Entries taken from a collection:
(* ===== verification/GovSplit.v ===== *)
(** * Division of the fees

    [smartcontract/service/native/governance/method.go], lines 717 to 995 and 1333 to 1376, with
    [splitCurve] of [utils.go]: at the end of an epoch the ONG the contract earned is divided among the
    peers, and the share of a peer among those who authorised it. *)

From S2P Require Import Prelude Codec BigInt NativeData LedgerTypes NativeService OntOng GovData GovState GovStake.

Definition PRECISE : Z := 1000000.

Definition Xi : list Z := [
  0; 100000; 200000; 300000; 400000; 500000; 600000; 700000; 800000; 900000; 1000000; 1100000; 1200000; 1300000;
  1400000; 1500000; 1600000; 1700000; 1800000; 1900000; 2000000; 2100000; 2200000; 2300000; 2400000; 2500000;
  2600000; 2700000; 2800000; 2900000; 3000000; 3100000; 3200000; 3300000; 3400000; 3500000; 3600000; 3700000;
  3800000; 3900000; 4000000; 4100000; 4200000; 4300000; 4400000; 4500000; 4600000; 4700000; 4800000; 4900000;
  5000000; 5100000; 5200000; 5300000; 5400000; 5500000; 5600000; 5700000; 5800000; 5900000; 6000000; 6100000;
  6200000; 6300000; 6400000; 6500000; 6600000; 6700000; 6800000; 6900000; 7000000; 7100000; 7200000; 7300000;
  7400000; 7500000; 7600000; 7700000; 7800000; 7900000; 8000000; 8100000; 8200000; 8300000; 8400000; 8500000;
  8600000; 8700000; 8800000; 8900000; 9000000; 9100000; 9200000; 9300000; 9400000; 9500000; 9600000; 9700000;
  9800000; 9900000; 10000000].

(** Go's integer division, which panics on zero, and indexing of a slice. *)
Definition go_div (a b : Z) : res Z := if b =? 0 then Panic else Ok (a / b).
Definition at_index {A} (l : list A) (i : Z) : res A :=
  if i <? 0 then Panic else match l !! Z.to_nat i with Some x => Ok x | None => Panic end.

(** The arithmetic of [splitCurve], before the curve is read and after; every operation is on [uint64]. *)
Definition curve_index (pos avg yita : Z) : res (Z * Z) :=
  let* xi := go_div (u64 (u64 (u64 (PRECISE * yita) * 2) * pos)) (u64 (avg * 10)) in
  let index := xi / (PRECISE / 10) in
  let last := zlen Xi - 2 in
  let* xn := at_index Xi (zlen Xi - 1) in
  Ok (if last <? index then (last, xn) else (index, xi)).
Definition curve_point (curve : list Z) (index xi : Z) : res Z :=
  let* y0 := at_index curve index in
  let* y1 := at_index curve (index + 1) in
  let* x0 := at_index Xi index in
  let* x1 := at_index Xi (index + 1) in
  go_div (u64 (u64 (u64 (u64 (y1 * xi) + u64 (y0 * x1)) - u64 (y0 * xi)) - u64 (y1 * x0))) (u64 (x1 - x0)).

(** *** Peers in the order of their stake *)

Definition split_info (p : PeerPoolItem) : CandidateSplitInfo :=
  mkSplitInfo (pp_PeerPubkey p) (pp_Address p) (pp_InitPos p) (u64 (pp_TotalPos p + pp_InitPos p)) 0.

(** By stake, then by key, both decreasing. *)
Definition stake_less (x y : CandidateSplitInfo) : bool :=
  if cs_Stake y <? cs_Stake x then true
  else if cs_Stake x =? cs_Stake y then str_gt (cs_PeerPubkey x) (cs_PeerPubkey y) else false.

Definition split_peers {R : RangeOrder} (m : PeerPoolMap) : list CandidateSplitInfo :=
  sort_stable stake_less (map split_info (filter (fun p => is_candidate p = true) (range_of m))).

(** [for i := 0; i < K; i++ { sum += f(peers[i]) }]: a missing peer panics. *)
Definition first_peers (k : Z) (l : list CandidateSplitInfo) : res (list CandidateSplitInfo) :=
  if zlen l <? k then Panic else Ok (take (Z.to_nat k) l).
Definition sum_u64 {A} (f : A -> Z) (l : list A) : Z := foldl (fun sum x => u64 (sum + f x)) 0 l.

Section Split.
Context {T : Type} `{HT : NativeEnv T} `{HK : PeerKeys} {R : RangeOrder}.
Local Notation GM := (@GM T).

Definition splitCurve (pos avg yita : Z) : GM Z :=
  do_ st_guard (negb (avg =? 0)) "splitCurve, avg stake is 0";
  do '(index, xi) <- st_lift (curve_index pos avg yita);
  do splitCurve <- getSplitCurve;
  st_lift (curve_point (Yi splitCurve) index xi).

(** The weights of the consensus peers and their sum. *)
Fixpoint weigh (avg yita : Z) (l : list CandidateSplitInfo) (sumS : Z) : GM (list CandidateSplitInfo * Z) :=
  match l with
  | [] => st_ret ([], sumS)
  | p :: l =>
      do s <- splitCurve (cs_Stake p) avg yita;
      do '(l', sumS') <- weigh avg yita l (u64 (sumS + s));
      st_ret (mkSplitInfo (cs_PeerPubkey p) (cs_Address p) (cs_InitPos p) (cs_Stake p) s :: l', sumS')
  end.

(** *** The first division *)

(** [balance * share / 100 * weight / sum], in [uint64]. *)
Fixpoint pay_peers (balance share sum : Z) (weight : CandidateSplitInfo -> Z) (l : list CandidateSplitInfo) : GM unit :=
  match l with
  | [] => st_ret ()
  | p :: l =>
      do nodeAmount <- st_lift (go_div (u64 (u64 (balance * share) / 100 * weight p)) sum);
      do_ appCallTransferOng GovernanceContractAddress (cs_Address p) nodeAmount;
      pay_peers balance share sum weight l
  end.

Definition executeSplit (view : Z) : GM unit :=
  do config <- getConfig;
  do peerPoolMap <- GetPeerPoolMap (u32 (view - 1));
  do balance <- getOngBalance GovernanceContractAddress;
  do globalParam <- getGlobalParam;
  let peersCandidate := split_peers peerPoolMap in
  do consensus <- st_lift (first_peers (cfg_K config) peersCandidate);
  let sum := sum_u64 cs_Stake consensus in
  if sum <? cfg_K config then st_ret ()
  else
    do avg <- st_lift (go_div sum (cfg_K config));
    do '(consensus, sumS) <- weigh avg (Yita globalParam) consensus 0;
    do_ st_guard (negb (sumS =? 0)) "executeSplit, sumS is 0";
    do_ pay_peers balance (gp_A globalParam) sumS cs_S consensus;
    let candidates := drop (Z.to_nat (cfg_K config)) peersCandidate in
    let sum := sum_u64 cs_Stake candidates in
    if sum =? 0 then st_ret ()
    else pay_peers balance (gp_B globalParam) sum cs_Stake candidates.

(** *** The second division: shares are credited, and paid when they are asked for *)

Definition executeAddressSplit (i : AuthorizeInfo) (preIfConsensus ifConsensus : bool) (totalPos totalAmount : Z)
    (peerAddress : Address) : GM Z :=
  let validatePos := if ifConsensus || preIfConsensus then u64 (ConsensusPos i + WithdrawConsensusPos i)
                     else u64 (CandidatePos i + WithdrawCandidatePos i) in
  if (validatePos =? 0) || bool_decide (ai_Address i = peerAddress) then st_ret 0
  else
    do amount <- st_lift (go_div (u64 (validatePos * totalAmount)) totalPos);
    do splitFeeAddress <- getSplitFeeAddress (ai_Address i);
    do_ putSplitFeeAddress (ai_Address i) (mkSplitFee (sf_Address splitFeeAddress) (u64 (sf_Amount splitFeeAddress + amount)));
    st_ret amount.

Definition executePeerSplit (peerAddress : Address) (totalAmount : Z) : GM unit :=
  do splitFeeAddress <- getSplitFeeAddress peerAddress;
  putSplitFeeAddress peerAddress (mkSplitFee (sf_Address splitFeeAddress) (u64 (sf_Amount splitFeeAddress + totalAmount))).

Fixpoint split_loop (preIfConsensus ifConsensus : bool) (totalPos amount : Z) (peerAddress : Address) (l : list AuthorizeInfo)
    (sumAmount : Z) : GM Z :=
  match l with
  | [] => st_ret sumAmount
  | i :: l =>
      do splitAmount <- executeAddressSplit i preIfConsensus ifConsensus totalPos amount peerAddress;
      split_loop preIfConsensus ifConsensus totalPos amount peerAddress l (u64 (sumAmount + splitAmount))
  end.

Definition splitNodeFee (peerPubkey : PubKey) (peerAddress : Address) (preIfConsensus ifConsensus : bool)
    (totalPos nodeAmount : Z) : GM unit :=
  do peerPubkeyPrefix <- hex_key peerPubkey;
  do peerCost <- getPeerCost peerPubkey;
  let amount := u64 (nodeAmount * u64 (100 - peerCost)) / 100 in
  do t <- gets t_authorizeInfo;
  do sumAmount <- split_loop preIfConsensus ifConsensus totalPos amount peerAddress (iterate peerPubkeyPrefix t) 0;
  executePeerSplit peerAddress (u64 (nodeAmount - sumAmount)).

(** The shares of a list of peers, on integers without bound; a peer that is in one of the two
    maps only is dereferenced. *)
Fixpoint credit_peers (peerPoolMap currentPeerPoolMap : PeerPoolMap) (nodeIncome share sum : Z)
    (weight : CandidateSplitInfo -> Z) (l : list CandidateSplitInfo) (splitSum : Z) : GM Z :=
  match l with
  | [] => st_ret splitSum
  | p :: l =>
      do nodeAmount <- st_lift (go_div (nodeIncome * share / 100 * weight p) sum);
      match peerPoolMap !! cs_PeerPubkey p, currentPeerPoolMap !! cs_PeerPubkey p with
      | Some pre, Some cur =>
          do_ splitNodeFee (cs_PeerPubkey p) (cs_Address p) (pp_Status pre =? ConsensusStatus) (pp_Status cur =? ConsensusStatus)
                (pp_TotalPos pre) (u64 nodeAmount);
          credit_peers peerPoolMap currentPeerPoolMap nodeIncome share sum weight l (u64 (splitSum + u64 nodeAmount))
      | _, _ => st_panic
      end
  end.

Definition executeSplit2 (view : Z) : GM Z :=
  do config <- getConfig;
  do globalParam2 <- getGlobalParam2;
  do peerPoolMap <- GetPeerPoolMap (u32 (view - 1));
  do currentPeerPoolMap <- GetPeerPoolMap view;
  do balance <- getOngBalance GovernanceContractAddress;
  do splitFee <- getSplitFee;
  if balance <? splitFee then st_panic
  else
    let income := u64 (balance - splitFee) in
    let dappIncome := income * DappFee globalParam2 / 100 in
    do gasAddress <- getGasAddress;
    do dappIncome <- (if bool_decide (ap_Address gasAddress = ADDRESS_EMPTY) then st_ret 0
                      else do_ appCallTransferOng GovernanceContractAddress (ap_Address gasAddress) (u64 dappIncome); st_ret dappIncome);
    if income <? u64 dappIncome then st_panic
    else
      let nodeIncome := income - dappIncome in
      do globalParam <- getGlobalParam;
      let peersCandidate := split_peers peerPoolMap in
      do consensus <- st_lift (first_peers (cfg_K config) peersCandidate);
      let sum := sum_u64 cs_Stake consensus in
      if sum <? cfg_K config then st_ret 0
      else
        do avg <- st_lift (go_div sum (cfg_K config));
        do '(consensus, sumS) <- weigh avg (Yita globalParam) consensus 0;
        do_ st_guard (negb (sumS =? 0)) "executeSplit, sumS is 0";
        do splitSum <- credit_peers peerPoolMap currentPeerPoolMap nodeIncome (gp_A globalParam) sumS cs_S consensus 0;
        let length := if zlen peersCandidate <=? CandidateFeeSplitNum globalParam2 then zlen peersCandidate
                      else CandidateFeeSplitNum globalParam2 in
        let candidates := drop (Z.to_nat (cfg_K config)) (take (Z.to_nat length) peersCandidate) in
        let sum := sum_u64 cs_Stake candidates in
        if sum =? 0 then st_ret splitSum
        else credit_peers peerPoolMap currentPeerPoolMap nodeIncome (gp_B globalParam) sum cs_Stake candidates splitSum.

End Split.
* * *
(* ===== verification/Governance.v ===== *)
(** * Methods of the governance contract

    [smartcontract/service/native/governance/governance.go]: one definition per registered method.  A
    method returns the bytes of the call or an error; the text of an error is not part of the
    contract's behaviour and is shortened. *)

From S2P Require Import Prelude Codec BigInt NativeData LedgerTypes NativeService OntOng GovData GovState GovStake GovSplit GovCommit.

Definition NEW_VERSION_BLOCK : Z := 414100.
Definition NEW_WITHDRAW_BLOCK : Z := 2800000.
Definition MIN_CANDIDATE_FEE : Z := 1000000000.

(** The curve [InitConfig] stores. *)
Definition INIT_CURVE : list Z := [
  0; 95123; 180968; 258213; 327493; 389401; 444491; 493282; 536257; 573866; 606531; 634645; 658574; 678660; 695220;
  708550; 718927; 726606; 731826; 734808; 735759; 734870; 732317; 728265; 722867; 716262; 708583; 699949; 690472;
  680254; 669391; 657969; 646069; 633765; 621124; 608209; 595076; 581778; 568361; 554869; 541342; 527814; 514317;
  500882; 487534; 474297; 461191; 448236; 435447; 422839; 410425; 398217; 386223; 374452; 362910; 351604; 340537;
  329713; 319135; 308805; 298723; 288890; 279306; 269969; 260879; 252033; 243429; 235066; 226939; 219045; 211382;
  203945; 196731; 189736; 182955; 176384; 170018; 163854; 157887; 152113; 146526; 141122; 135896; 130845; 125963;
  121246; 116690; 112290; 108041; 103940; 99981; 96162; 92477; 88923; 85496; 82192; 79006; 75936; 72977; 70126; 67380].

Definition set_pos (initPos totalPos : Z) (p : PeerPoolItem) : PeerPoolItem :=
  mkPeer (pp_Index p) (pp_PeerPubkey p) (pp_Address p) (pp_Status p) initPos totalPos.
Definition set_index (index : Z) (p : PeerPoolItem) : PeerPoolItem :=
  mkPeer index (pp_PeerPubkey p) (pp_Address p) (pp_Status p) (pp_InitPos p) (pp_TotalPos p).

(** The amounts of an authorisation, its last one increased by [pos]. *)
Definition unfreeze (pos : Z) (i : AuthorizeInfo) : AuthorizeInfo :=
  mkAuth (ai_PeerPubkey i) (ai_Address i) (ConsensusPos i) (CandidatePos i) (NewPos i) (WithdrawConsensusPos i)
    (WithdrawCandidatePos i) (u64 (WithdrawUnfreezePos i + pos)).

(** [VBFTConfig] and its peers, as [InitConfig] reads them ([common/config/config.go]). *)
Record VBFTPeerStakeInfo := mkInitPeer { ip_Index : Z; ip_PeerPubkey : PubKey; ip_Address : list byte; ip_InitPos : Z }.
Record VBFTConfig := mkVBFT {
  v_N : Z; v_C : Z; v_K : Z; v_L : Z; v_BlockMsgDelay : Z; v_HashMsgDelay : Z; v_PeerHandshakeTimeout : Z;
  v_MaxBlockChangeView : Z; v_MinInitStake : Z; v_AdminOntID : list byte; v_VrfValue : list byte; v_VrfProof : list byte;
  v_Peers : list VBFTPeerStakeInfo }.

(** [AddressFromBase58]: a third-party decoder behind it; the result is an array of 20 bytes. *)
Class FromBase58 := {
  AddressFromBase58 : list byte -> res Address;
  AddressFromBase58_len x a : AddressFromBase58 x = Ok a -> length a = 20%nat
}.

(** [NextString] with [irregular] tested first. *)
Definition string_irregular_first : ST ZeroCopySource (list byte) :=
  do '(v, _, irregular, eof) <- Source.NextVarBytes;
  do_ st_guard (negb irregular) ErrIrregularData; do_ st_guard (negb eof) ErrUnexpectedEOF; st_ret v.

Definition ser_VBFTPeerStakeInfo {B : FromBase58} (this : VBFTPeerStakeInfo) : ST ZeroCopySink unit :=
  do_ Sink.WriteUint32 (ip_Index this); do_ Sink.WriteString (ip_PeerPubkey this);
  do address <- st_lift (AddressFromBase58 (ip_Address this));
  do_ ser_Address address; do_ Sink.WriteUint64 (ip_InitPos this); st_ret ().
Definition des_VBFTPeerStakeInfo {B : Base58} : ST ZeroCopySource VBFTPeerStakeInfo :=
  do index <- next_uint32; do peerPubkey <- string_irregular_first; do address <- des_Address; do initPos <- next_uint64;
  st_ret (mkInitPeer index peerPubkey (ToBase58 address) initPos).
---
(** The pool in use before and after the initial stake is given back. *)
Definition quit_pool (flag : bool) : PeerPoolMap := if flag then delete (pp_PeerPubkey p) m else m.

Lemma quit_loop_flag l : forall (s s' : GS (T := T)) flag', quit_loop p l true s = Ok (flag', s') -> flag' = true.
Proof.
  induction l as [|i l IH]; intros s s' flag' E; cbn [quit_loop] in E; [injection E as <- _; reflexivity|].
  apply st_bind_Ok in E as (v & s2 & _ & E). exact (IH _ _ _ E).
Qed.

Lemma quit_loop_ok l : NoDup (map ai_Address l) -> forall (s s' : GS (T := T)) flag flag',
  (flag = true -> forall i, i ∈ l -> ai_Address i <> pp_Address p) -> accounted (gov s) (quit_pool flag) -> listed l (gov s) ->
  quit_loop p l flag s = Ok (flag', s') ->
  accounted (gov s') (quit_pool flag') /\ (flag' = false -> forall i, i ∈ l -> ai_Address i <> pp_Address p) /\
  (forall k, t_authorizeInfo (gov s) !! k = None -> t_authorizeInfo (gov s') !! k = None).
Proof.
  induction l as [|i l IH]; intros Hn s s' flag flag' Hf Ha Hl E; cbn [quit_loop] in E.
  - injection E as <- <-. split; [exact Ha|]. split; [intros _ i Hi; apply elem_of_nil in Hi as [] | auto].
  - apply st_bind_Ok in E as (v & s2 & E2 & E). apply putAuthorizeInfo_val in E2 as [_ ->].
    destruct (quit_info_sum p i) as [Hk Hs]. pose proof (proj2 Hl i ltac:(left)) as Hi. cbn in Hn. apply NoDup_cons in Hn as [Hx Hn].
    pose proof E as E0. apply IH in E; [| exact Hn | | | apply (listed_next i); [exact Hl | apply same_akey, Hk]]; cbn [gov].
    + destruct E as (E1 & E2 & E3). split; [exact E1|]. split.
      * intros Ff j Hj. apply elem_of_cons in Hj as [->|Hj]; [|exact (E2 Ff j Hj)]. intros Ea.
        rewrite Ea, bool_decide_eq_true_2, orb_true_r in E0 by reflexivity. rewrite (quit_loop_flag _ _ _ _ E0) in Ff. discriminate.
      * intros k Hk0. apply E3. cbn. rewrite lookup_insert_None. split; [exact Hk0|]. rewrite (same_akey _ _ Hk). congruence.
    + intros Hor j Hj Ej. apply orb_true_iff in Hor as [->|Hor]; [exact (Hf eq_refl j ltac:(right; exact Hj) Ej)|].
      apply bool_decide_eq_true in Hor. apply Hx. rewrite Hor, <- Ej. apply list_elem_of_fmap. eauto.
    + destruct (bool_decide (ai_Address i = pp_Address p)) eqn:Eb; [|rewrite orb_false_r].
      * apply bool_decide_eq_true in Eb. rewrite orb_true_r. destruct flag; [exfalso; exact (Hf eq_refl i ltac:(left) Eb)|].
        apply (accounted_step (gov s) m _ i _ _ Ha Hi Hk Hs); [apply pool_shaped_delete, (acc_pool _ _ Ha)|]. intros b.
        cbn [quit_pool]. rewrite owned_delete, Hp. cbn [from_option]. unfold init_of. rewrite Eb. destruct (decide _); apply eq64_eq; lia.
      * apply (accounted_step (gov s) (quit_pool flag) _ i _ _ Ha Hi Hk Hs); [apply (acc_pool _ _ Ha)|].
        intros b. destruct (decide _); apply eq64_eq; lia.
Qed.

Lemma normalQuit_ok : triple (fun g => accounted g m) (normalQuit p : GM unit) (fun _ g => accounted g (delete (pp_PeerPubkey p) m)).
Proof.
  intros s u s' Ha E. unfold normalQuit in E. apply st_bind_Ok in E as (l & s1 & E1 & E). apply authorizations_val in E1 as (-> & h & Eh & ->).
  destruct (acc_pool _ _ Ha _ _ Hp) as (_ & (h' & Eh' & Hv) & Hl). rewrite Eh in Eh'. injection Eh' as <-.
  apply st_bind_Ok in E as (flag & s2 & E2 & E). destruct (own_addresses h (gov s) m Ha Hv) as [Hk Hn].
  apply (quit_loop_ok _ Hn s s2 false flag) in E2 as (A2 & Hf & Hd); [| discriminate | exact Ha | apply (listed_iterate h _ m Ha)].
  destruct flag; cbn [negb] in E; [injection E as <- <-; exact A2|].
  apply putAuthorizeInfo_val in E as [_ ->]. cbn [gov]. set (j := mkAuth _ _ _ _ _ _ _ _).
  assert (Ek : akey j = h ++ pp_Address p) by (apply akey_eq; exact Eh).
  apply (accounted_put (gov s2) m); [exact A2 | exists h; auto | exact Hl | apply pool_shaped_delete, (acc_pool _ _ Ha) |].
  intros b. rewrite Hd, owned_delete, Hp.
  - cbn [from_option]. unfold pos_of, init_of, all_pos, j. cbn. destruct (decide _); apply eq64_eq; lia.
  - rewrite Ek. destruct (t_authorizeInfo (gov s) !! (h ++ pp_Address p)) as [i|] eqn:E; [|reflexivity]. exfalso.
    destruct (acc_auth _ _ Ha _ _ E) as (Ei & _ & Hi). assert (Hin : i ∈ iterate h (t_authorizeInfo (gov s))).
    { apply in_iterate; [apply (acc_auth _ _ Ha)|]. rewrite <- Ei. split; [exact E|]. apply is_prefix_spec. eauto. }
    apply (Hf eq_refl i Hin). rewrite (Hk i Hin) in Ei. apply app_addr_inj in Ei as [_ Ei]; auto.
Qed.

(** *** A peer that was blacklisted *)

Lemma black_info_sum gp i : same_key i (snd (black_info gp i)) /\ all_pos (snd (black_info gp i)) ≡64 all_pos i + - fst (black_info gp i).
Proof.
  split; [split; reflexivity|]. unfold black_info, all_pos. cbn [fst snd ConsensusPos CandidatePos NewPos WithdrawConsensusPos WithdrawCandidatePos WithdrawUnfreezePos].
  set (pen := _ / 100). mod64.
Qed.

- DESCRIPTION OF THE TASK -
Looking at the records above, return exactly the lines from the line with "do_ st_guard (negb (avg" to the line with "do_ pay_peers balance", both ends included.

- OUTPUT BELOW -
  do_ st_guard (negb (avg =? 0)) "splitCurve, avg stake is 0";
  do '(index, xi) <- st_lift (curve_index pos avg yita);
  do splitCurve <- getSplitCurve;
  st_lift (curve_point (Yi splitCurve) index xi).

(** The weights of the consensus peers and their sum. *)
Fixpoint weigh (avg yita : Z) (l : list CandidateSplitInfo) (sumS : Z) : GM (list CandidateSplitInfo * Z) :=
  match l with
  | [] => st_ret ([], sumS)
  | p :: l =>
      do s <- splitCurve (cs_Stake p) avg yita;
      do '(l', sumS') <- weigh avg yita l (u64 (sumS + s));
      st_ret (mkSplitInfo (cs_PeerPubkey p) (cs_Address p) (cs_InitPos p) (cs_Stake p) s :: l', sumS')
  end.

(** *** The first division *)

(** [balance * share / 100 * weight / sum], in [uint64]. *)
Fixpoint pay_peers (balance share sum : Z) (weight : CandidateSplitInfo -> Z) (l : list CandidateSplitInfo) : GM unit :=
  match l with
  | [] => st_ret ()
  | p :: l =>
      do nodeAmount <- st_lift (go_div (u64 (u64 (balance * share) / 100 * weight p)) sum);
      do_ appCallTransferOng GovernanceContractAddress (cs_Address p) nodeAmount;
      pay_peers balance share sum weight l
  end.

Definition executeSplit (view : Z) : GM unit :=
  do config <- getConfig;
  do peerPoolMap <- GetPeerPoolMap (u32 (view - 1));
  do balance <- getOngBalance GovernanceContractAddress;
  do globalParam <- getGlobalParam;
  let peersCandidate := split_peers peerPoolMap in
  do consensus <- st_lift (first_peers (cfg_K config) peersCandidate);
  let sum := sum_u64 cs_Stake consensus in
  if sum <? cfg_K config then st_ret ()
  else
    do avg <- st_lift (go_div sum (cfg_K config));
    do '(consensus, sumS) <- weigh avg (Yita globalParam) consensus 0;
    do_ st_guard (negb (sumS =? 0)) "executeSplit, sumS is 0";
    do_ pay_peers balance (gp_A globalParam) sumS cs_S consensus;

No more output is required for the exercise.